Within a few hours of meeting a friend recently, we had both messaged each other to apologise. I had cycled off panicking I’d been insensitive; she had walked home worrying she hadn’t asked enough about me. Two years ago, we might have rushed on to other engagements afterwards, diluting the focus of our catch-up, instead of poring over it. These days, we go straight home to overanalyse, because, what else is there to do? Not dwell on the minutiae of every brief and precious social exchange? That’s so pre-pandemic.
As restrictions lift today and outdoor hospitality reopens, bringing with it the possibility of a social life beyond our daily walks, a lot of us are thinking about our friendships and how we’ll pick them back up again. And if you’re among them, you’ve probably already noticed something: with little else going on in our lives, we’re out of social practice. We’ve, well, forgotten how to be friends.
Grand ideas about the hugging and face-licking we’ll do when this is over are all well and good, but at this rate we’ll barely manage a conversation about the weather. We’ve lost perspective over what makes a good anecdote and have to check ourselves that, no, our neighbour’s new shed isn’t worthy conversation material.
Tools like Zoom and FaceTime have, of course, been useful for helping us maintain friendships, but we’ve learned we can zone out and stare blankly at the freckle on our forehead that we didn’t know we had during conversations. Similarly, they’ve taught us to talk over people. (Soz hun, I saw your lips were moving but you were on mute so I carried on.)
What is post lockdown anxiety?
The term 'post lockdown anxiety' has become a breakout search term over the past few days as many have searched for ways to overcome new feelings of dread and anxiety at the thought of restrictions lifting and us going back to our old lives. For many of us, it feels like we’ll need friendship L-plates and padded bumpers as we crank our social lives back up from hour-long walks to weekends away.

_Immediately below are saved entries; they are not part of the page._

(** ** The map *)
(** What the element of [a] and [b] is to be; products are in units of 2^-18. *)
Definition element_ok (op a b v : Z) : Prop :=
  if decide (finite a /\ finite b) then
    if decide (op = P4_FP8_OP_ADD) then nearest (fp8_num a + fp8_num b) 1 v
    else if decide (op = P4_FP8_OP_MUL) then nearest (fp8_num a * fp8_num b) (2 ^ 9) v
    else (v = a \/ v = b) /\ fp8_num v = Z.max (fp8_num a) (fp8_num b)
  else v = P4_FP8_NAN.
Definition fp8_op (op : Z) : Prop := op = P4_FP8_OP_ADD \/ op = P4_FP8_OP_MUL \/ op = P4_FP8_OP_MAX.
Lemma element_spec op a b : fp8_op op -> byte_ok a -> byte_ok b -> element_ok op a b (fp8_element op a b).
Proof.
  intros Hop Ha Hb. unfold byte_ok, fits in *. change (2 ^ 8) with 256 in *. unfold element_ok, fp8_element. pose proof (fp8_is_nan_finite a ltac:(lia)) as Hfa. pose proof (fp8_is_nan_finite b ltac:(lia)) as Hfb.
  case_decide as Hf.
  2: { destruct (p4_fp8_is_nan a), (p4_fp8_is_nan b); cbn [orb]; try done. tauto. }
  destruct Hf as [Fa Fb]. rewrite (proj2 Hfa Fa), (proj2 Hfb Fb). cbn [orb]. unfold fp8_combine.
  destruct Hop as [->|[->| ->]].
  - rewrite decide_True by done. cbn [Z.eqb]. destruct (add_exact a b Fa Fb) as [Hn Hx]. pose proof (from_float_nearest _ Hn) as H. rewrite Hx in H.
    rewrite <-(Z.mul_1_l (2 ^ 140)) in H at 2. by apply nearest_scale in H.
  - rewrite decide_False, decide_True by done. destruct (mul_exact a b Fa Fb) as [Hn Hx]. pose proof (from_float_nearest _ Hn) as H. rewrite Hx in H.
    change (2 ^ 140) with (2 ^ 9 * 2 ^ 131) in H. by apply nearest_scale in H.
  - rewrite !decide_False by done. destruct (decode_exact a Fa) as (Hna & _ & _ & _ & Hra), (decode_exact b Fb) as (Hnb & _ & _ & _ & Hrb).
    change (P4_FP8_OP_MAX =? P4_FP8_OP_ADD) with false. change (P4_FP8_OP_MAX =? P4_FP8_OP_MUL) with false. change (P4_FP8_OP_MAX =? P4_FP8_OP_MAX) with true. cbv iota.
    unfold f32_gt. rewrite Hna, Hnb, (decode_num a Fa), (decode_num b Fb). cbn [orb negb andb].
    destruct (Z.ltb_spec (fp8_num b * 2 ^ 140) (fp8_num a * 2 ^ 140)); [rewrite Hra|rewrite Hrb]; split; auto; lia.
Qed.

(** Every float that is not a NaN, infinities included, is encoded as the FP8
    number nearest to it, the even one of two; so a magnitude beyond 448
    saturates.  Every NaN is encoded as a NaN, and the encodings of the numbers
    decode to themselves exactly. *)
Theorem fp8_conversions :
  (forall b, nearest (f32_num b) (2 ^ 140) (p4_fp8_from_float b) \/ f32_nan b = true /\ p4_fp8_from_float b = P4_FP8_NAN) /\
  (forall v, finite v -> f32_num (p4_fp8_to_float v) = fp8_num v * 2 ^ 140 /\ p4_fp8_from_float (p4_fp8_to_float v) = v).
Proof.
  split.
  - intros b. destruct (f32_nan b) eqn:Hn; [right|left; by apply from_float_nearest]. split; [done|]. by rewrite from_float_enc, Hn.
  - intros v Hv. split; [by apply decode_num|by apply decode_exact].
Qed.

(** The elementwise map: an operation it does not have writes nothing; the
    others give, for every pair of elements, the FP8 number nearest to the
    exact sum or product, rounded once, or the larger of the two; a NaN in
    either spoils its own element and no other. *)
Theorem fp8_map_rounds op a b :
  length a = length b -> bytes_ok a -> bytes_ok b ->
  match p4_fp8_map op a b with
  | None => ~ fp8_op op
  | Some out => fp8_op op /\ length out = length a /\
      forall i x y v, a !! i = Some x -> b !! i = Some y -> out !! i = Some v -> element_ok op x y v
  end.
Proof.
  intros Hl Ha Hb. unfold p4_fp8_map. destruct (fp8_combine op 0 0) eqn:Hc.
  - assert (fp8_op op) as Hop by (unfold fp8_combine, fp8_op in *; destruct (Z.eqb_spec op P4_FP8_OP_ADD), (Z.eqb_spec op P4_FP8_OP_MUL), (Z.eqb_spec op P4_FP8_OP_MAX); auto; done).
    split_and!; [done|rewrite length_zip_with; lia|]. intros i x y v Hx Hy Hv. rewrite lookup_zip_with, Hx, Hy in Hv. injection Hv as <-.
    apply element_spec; [done|exact (Forall_lookup_1 _ _ _ _ Ha Hx)|exact (Forall_lookup_1 _ _ _ _ Hb Hy)].
  - unfold fp8_combine in Hc. intros [->|[->| ->]]; done.
Qed.
Lemma fp8_map_rounds_witness :
  let a := [0x38; 0x7e; 0x01; 0x7f] in
  let b := [0x38; 0x7e; 0x01; 0x00] in
  match p4_fp8_map P4_FP8_OP_ADD a b with
  | None => False
  | Some out => out = [0x40; 0x7e; 0x02; 0x7f] /\ forall i x y v, a !! i = Some x -> b !! i = Some y -> out !! i = Some v -> element_ok P4_FP8_OP_ADD x y v
  end.
Proof.
  cbv zeta. pose proof (fp8_map_rounds P4_FP8_OP_ADD [0x38; 0x7e; 0x01; 0x7f] [0x38; 0x7e; 0x01; 0x00] eq_refl) as H.
  destruct (p4_fp8_map P4_FP8_OP_ADD [0x38; 0x7e; 0x01; 0x7f] [0x38; 0x7e; 0x01; 0x00]) as [out|] eqn:He; vm_compute in He; [|done].
  injection He as <-. split; [done|]. apply H; apply (bool_decide_unpack _); by vm_compute.
Defined.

‘Conversations with my best friends have become a bit of a checklist,’ says Charlotte, 38. ‘We run through family, work, parents’ health – and then the group Zoom is over, or our one-to-one walk’s finished. We haven’t had fun together – the glue of our friendship – for ages. Part of me is excited to do so again, but I can’t help but wonder how it will work.’

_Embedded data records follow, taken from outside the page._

(* ===== verification/P4Fmt.v ===== *)
(** * Conversions between floating-point formats (p4_fmt.c)

    Six formats, one descriptor, one encoder and one decoder.  A float is its
    32 bits, as in [P4Fp8]; the one float sum and the one halving are those of
    IEEE 754 binary32.  An array is its bytes. *)
From S2P Require Export P4Fp8.
From S2P Require Export ByteOrder.
#[local] Open Scope Z_scope.

Definition P4_FMT_FP32 : Z := 0.
Definition P4_FMT_FP16 : Z := 1.
Definition P4_FMT_BF16 : Z := 2.
Definition P4_FMT_FP8_E4M3 : Z := 3.
Definition P4_FMT_FP8_E5M2 : Z := 4.
Definition P4_FMT_FP4_E2M1 : Z := 5.
Definition P4_FMT_COUNT : Z := 6.
Definition F32_SIGN_MASK : Z := 0x80000000.
Definition F32_ABS_MASK : Z := 0x7fffffff.
Definition F32_EXP_SHIFT : Z := 23.
Definition F32_MAN_MASK : Z := 0x007fffff.
Definition F32_MAN_BITS : Z := 23.
Definition F32_QNAN_BITS : Z := 0x7fc00000.

Record fmt_desc := FmtDesc { fm_exp_bits : Z; fm_man_bits : Z; fm_bias : Z; fm_has_inf : bool; fm_has_nan : bool; fm_name : list Z }.
#[export] Instance fmt_desc_zero : Inhabited fmt_desc := populate (FmtDesc 0 0 0 false false []).
Definition fmt_table : list fmt_desc :=
  [FmtDesc 8 23 127 true true [102; 112; 51; 50]; FmtDesc 5 10 15 true true [102; 112; 49; 54]; FmtDesc 8 7 127 true true [98; 102; 49; 54];
   FmtDesc 4 3 7 false true [102; 112; 56; 95; 101; 52; 109; 51]; FmtDesc 5 2 15 true true [102; 112; 56; 95; 101; 53; 109; 50];
   FmtDesc 2 1 1 false false [102; 112; 52; 95; 101; 50; 109; 49]].
Definition fmt_at (f : Z) : fmt_desc := fmt_table !!! Z.to_nat f.

Definition p4_fmt_valid (f : Z) : bool := u32 f <? P4_FMT_COUNT.
Definition p4_fmt_bits (f : Z) : Z := if negb (p4_fmt_valid f) then 0 else let d := fmt_at f in 1 + fm_exp_bits d + fm_man_bits d.
Definition p4_fmt_name (f : Z) : list Z := if p4_fmt_valid f then fm_name (fmt_at f) else [63].
Definition p4_fmt_bytes (f n : Z) : Z :=
  let bits := p4_fmt_bits f in
  if bits =? 0 then 0 else if negb (u64 (n * bits) mod 8 =? 0) then 0 else u64 (n * bits) / 8.
Definition p4_fmt_elems (f bytes : Z) : Z :=
  let bits := p4_fmt_bits f in
  if bits =? 0 then 0 else if negb (u64 (bytes * 8) mod bits =? 0) then 0 else u64 (bytes * 8) / bits.

(** The raw encoding of element [i]; the byte of two 4-bit elements is read
    and written whole. *)
Definition fmt_load (f : Z) (base : list Z) (i : nat) : Z :=
  let bits := p4_fmt_bits f in
  if bits =? 4 then (if Nat.odd i then Z.shiftr (bat base (i / 2) 0) 4 else Z.land (bat base (i / 2) 0) 0x0f)
  else if bits =? 8 then bat base i 0
  else if bits =? 16 then ernic_get_le16 base (2 * i)
  else ernic_get_le32 base (4 * i).
Definition fmt_store (f : Z) (base : list Z) (i : nat) (raw : Z) : list Z :=
  let bits := p4_fmt_bits f in
  if bits =? 4 then
    let b := bat base (i / 2) 0 in
    bput base (i / 2) [if Nat.odd i then u8 (Z.lor (Z.land b 0x0f) (Z.shiftl (Z.land raw 0x0f) 4))
                       else u8 (Z.lor (Z.land b (Z.shiftl 0x0f 4)) (Z.land raw 0x0f))]
  else if bits =? 8 then bput base i [u8 raw]
  else if bits =? 16 then ernic_put_le16 base (2 * i) (wrap 16 raw)
  else ernic_put_le32 base (4 * i) raw.

(** ** Decoding *)
(** [while ((sig >> p) > 1) p++], on a uint32_t. *)
Fixpoint msb_loop (fuel : nat) (sig p : Z) : Z :=
  match fuel with O => p | S fuel => if 1 <? Z.shiftr sig p then msb_loop fuel sig (p + 1) else p end.
Definition msb_of (sig : Z) : Z := msb_loop 32 sig 0.
(** The float [sign * sig * 2^e]. *)
Definition make_f32 (sign sig e : Z) : Z :=
  if sig =? 0 then sign
  else
    let p := msb_of sig in
    let '(sig, e) :=
      if p <? F32_MAN_BITS then (u32 (Z.shiftl sig (F32_MAN_BITS - p)), e - (F32_MAN_BITS - p))
      else if F32_MAN_BITS <? p then (Z.shiftr sig (p - F32_MAN_BITS), e + (p - F32_MAN_BITS)) else (sig, e) in
    let field := e + F32_MAN_BITS + F32_BIAS in
    if 1 <=? field then Z.lor (Z.lor sign (u32 (Z.shiftl field F32_EXP_SHIFT))) (Z.land sig F32_MAN_MASK)
    else
      let shift := 1 - field in
      if F32_MAN_BITS <? shift then sign else Z.lor sign (Z.shiftr sig shift).
Definition fmt_decode_raw (d : fmt_desc) (raw : Z) : Z :=
  let man_mask := Z.shiftl 1 (fm_man_bits d) - 1 in
  let exp_mask := Z.shiftl 1 (fm_exp_bits d) - 1 in
  let sign := if negb (Z.land (Z.shiftr raw (fm_exp_bits d + fm_man_bits d)) 1 =? 0) then F32_SIGN_MASK else 0 in
  let exp := Z.land (Z.shiftr raw (fm_man_bits d)) exp_mask in
  let man := Z.land raw man_mask in
  let finite :=
    if exp =? 0 then make_f32 sign man (1 - fm_bias d - fm_man_bits d)
    else make_f32 sign (Z.lor (Z.shiftl 1 (fm_man_bits d)) man) (exp - fm_bias d - fm_man_bits d) in
  if exp =? exp_mask then
    if fm_has_inf d then Z.lor (Z.lor sign F32_INF_BITS) (u32 (Z.shiftl man (F32_MAN_BITS - fm_man_bits d)))
    else if fm_has_nan d && (man =? man_mask) then Z.lor sign F32_QNAN_BITS
    else finite
  else finite.
Definition p4_fmt_decode (f : Z) (base : list Z) (i : nat) : Z :=
  if negb (p4_fmt_valid f) then 0
  else if f =? P4_FMT_FP32 then fmt_load f base i
  else fmt_decode_raw (fmt_at f) (fmt_load f base i).

(** ** Encoding *)
(** [v / 2], rounded. *)
Definition f32_half (b : Z) : Z :=
  if f32_nan b then F32_NAN_BITS else if f32_inf b then b else f32_round (f32_neg b) (fmag (f32_mag b)) (-150).
Record fmt_enc := FmtEnc { fe_d : fmt_desc; fe_max_raw : Z; fe_nan_raw : Z; fe_inf_raw : Z; fe_saturate_f32 : Z }.
Definition fmt_enc_init (d : fmt_desc) : fmt_enc :=
  let man_mask := Z.shiftl 1 (fm_man_bits d) - 1 in
  let exp_mask := Z.shiftl 1 (fm_exp_bits d) - 1 in
  let raw exp man := Z.lor (Z.shiftl exp (fm_man_bits d)) man in
  let '(max_exp, max_man, inf_raw, nan_raw) :=
    if fm_has_inf d then
      (exp_mask - 1, man_mask, Z.shiftl exp_mask (fm_man_bits d), Z.lor (Z.shiftl exp_mask (fm_man_bits d)) (Z.shiftl 1 (fm_man_bits d - 1)))
    else if fm_has_nan d then (exp_mask, man_mask - 1, raw exp_mask (man_mask - 1), raw exp_mask man_mask)
    else (exp_mask, man_mask, raw exp_mask man_mask, raw exp_mask man_mask) in
  let max_raw := raw max_exp max_man in
  let max_v := fmt_decode_raw d max_raw in
  let step := u32 (Z.shiftl (u32 (max_exp - fm_bias d - fm_man_bits d + F32_BIAS)) F32_EXP_SHIFT) in
  FmtEnc d max_raw nan_raw inf_raw (f32_add max_v (f32_half step)).
(** [v >> n], to nearest, ties to even. *)
Definition fmt_rne_shift (v n : Z) : Z :=
  if n =? 0 then v
  else if 32 <=? n then 0
  else
    let keep := Z.shiftr v n in
    let half := Z.land (Z.shiftr v (n - 1)) 1 in
    let rest := Z.land v (Z.shiftl 1 (n - 1) - 1) in
    if negb (half =? 0) && (negb (rest =? 0) || negb (Z.land keep 1 =? 0)) then u32 (keep + 1) else keep.
Definition fmt_encode_raw (e : fmt_enc) (bits : Z) : Z :=
  let d := fe_d e in
  let mag := Z.land bits F32_ABS_MASK in
  let sign_bit := if negb (Z.land bits F32_SIGN_MASK =? 0) then Z.shiftl 1 (fm_exp_bits d + fm_man_bits d) else 0 in
  let man_mask := Z.shiftl 1 (fm_man_bits d) - 1 in
  let emin := 1 - fm_bias d - fm_man_bits d in
  let over := Z.lor sign_bit (if fm_has_inf d then fe_inf_raw e else fe_max_raw e) in
  if F32_INF_BITS <? mag then (if fm_has_nan d then fe_nan_raw e else Z.lor sign_bit (fe_max_raw e))
  else if fe_saturate_f32 e <=? mag then over
  else if mag =? 0 then sign_bit
  else
    let '(sig, src_e) :=
      if Z.shiftr mag F32_EXP_SHIFT =? 0 then (mag, 1 - F32_BIAS - F32_MAN_BITS)
      else (Z.lor (Z.land mag F32_MAN_MASK) (Z.shiftl 1 F32_EXP_SHIFT), Z.shiftr mag F32_EXP_SHIFT - F32_BIAS - F32_MAN_BITS) in
    let msb := msb_of sig in
    let field := src_e + msb + fm_bias d in
    let shift := if 1 <=? field then msb - fm_man_bits d else emin - src_e in
    let q := if 0 <? shift then fmt_rne_shift sig shift else u32 (Z.shiftl sig (- shift)) in
    if field <? 1 then Z.lor sign_bit q
    else
      let '(q, field) := if Z.lor man_mask (man_mask + 1) <? q then (Z.shiftr q 1, field + 1) else (q, field) in
      let raw := Z.lor (u32 (Z.shiftl field (fm_man_bits d))) (Z.land q man_mask) in
      if fe_max_raw e <? raw then over else Z.lor sign_bit raw.
Definition p4_fmt_encode (f v : Z) (base : list Z) (i : nat) : list Z :=
  if negb (p4_fmt_valid f) then base
  else if f =? P4_FMT_FP32 then fmt_store f base i v
  else fmt_store f base i (fmt_encode_raw (fmt_enc_init (fmt_at f)) v).

(** ** Arrays; [None]: false, with nothing written *)
Definition convert_one (src dst : Z) (inp : list Z) (out : list Z) (i : nat) : list Z :=
  let v := p4_fmt_decode src inp i in
  fmt_store dst out i (if dst =? P4_FMT_FP32 then v else fmt_encode_raw (fmt_enc_init (fmt_at dst)) v).
Definition p4_fmt_convert (src dst : Z) (inp : list Z) (n : nat) (out : list Z) : option (list Z) :=
  if negb (p4_fmt_valid src) || negb (p4_fmt_valid dst) then None
  else if (p4_fmt_bytes src (Z.of_nat n) =? 0) && negb (Z.of_nat n =? 0) then None
  else if (p4_fmt_bytes dst (Z.of_nat n) =? 0) && negb (Z.of_nat n =? 0) then None
  else Some (foldl (convert_one src dst inp) out (seq 0 n)).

Rebecca, 37, feels like she’s gone to ground a bit over lockdown. ‘Now I need to start reconnecting with people or soon they won’t want to see me,’ she adds.
How to deal with post lockdown anxiety
Clinical psychologist Linda Blair says it’s natural for us to feel worried about whether we can get back what we had before. How do we navigate this post lockdown anxiety? Ask questions, she says. ‘We get anxious when we’re thinking about how we’re perceived by others. Take “me” out of it. Ask questions with sincere interest and listen with every fibre to the answers,’ she adds.

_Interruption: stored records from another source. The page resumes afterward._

(* ===== verification/P4FmtProps.v ===== *)
(** * Every format is rounded correctly

    A float is encoded as the nearest number of a format, or past its range
    as its infinity or its largest number; every number of a format is decoded
    exactly, so an array survives being widened; and the path for E4M3 is that
    of p4_fp8.c. *)
From S2P Require Export P4Fmt P4Fp8Props.
#[local] Open Scope Z_scope.

(** ** The numbers of a format with [M] bits of significand
    The magnitude of a code, in units of its smallest. *)
Definition wm (M c : Z) : Z := if c <? 2 ^ M then c else (2 ^ M + c mod 2 ^ M) * 2 ^ (c / 2 ^ M - 1).
Lemma fmag_wm mag : fmag mag = wm 23 mag.
Proof. done. Qed.

Section numbers.
Variable M : Z.
Hypothesis HM : 0 < M.
Lemma pow_M : 2 <= 2 ^ M /\ 2 ^ (M + 1) = 2 * 2 ^ M.
Proof. split; [change 2 with (2 ^ 1) at 1; apply Z.pow_le_mono_r; lia|]. by rewrite Z.pow_add_r, Z.mul_comm by lia. Qed.
Lemma wm_small c : 0 <= c <= 2 ^ M -> wm M c = c.
Proof.
  destruct pow_M as [H2 _]. intros Hc. unfold wm. destruct (Z.ltb_spec c (2 ^ M)); [done|]. replace c with (2 ^ M) by lia.
  rewrite Z.mod_same, Z.div_same by lia. cbn. lia.
Qed.
(** The codes of a binade, and the first of the next. *)
Lemma wm_binade f q : 1 <= f -> 2 ^ M <= q <= 2 ^ (M + 1) -> wm M (2 ^ M * (f - 1) + q) = q * 2 ^ (f - 1).
Proof.
  destruct pow_M as [H2 ->]. intros Hf Hq. set (P := 2 ^ M) in *. unfold wm. fold P. rewrite (proj2 (Z.ltb_ge _ _)) by nia. destruct (decide (q = 2 * P)) as [->|Hne].
  - replace (P * (f - 1) + 2 * P) with (0 + (f + 1) * P) by lia. rewrite Z.mod_add, Z.div_add, Z.mod_0_l, Z.div_0_l by lia.
    replace (0 + (f + 1) - 1) with (Z.succ (f - 1)) by lia. rewrite Z.pow_succ_r by lia. lia.
  - replace (P * (f - 1) + q) with ((q - P) + f * P) by lia. rewrite Z.mod_add, Z.div_add, Z.mod_small, Z.div_small by lia. replace (P + (q - P)) with q by lia. do 2 f_equal; lia.
Qed.
Lemma code_split c : 2 ^ M <= c -> exists f q, c = 2 ^ M * (f - 1) + q /\ 1 <= f /\ 2 ^ M <= q < 2 ^ (M + 1).
Proof.
  destruct pow_M as [H2 ->]. intros Hc. exists (c / 2 ^ M), (2 ^ M + c mod 2 ^ M). pose proof (Z.div_mod c (2 ^ M) ltac:(lia)). pose proof (Z.mod_pos_bound c (2 ^ M) ltac:(lia)).
  pose proof (Z.div_le_lower_bound c (2 ^ M) 1 ltac:(lia) ltac:(lia)). lia.
Qed.
Lemma wm_step c : 0 <= c -> wm M c < wm M (c + 1).
Proof.
  intros Hc. destruct (decide (c < 2 ^ M)); [rewrite !wm_small by lia; lia|]. destruct (code_split c ltac:(lia)) as (f & q & -> & Hf & Hq).
  rewrite <-Z.add_assoc, !wm_binade by lia. assert (0 < 2 ^ (f - 1)) by (apply Z.pow_pos_nonneg; lia). nia.
Qed.
Lemma wm_lt c c' : 0 <= c < c' -> wm M c < wm M c'.
Proof.
  intros [H0 Hc]. replace c' with (c + (1 + Z.of_nat (Z.to_nat (c' - c - 1)))) by lia. generalize (Z.to_nat (c' - c - 1)). intros n. induction n as [|n IH].
  - by apply wm_step.
  - etrans; [exact IH|]. pose proof (wm_step (c + (1 + Z.of_nat n)) ltac:(lia)) as Hs. by replace (c + (1 + Z.of_nat n) + 1) with (c + (1 + Z.of_nat (S n))) in Hs by lia.
Qed.
Lemma wm_le c c' : 0 <= c <= c' -> wm M c <= wm M c'.
Proof. intros Hc. destruct (decide (c = c')) as [->|]; [done|]. apply Z.lt_le_incl, wm_lt. lia. Qed.
Lemma wm_inj c c' : 0 <= c -> 0 <= c' -> wm M c = wm M c' -> c = c'.
Proof. intros H0 H1 He. destruct (Z.lt_trichotomy c c') as [Hlt|[?|Hlt]]; [|done|]; [pose proof (wm_lt c c' ltac:(lia))|pose proof (wm_lt c' c ltac:(lia))]; lia. Qed.
Lemma wm_nonneg c : 0 <= c -> 0 <= wm M c.
Proof. intros Hc. pose proof (wm_le 0 c ltac:(lia)) as H. destruct pow_M. rewrite (wm_small 0) in H by lia. done. Qed.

Shahroo Izadi, a behavioural change specialist, says it may help to communicate honestly about our own apprehensions when they arise. ‘As is so often the case with vulnerability, we may well be pleasantly surprised to discover we’re not alone in worrying about the next stage.’
As the activities that bind us together are reintroduced too, perhaps friendshipping as an innate reflex will return. Maybe, over dinner, drinks or netball we’ll slip right back into it, away from the intensity of two- person walks with no hubbub or loo break.
If predictions are to be believed, when all this is over we’ve got the wild partying of the Roaring Twenties ahead of us. Let’s hope we grasp basic social etiquette in time for that, because awkward angst doesn’t exactly say freedom, fun and carefree abandon.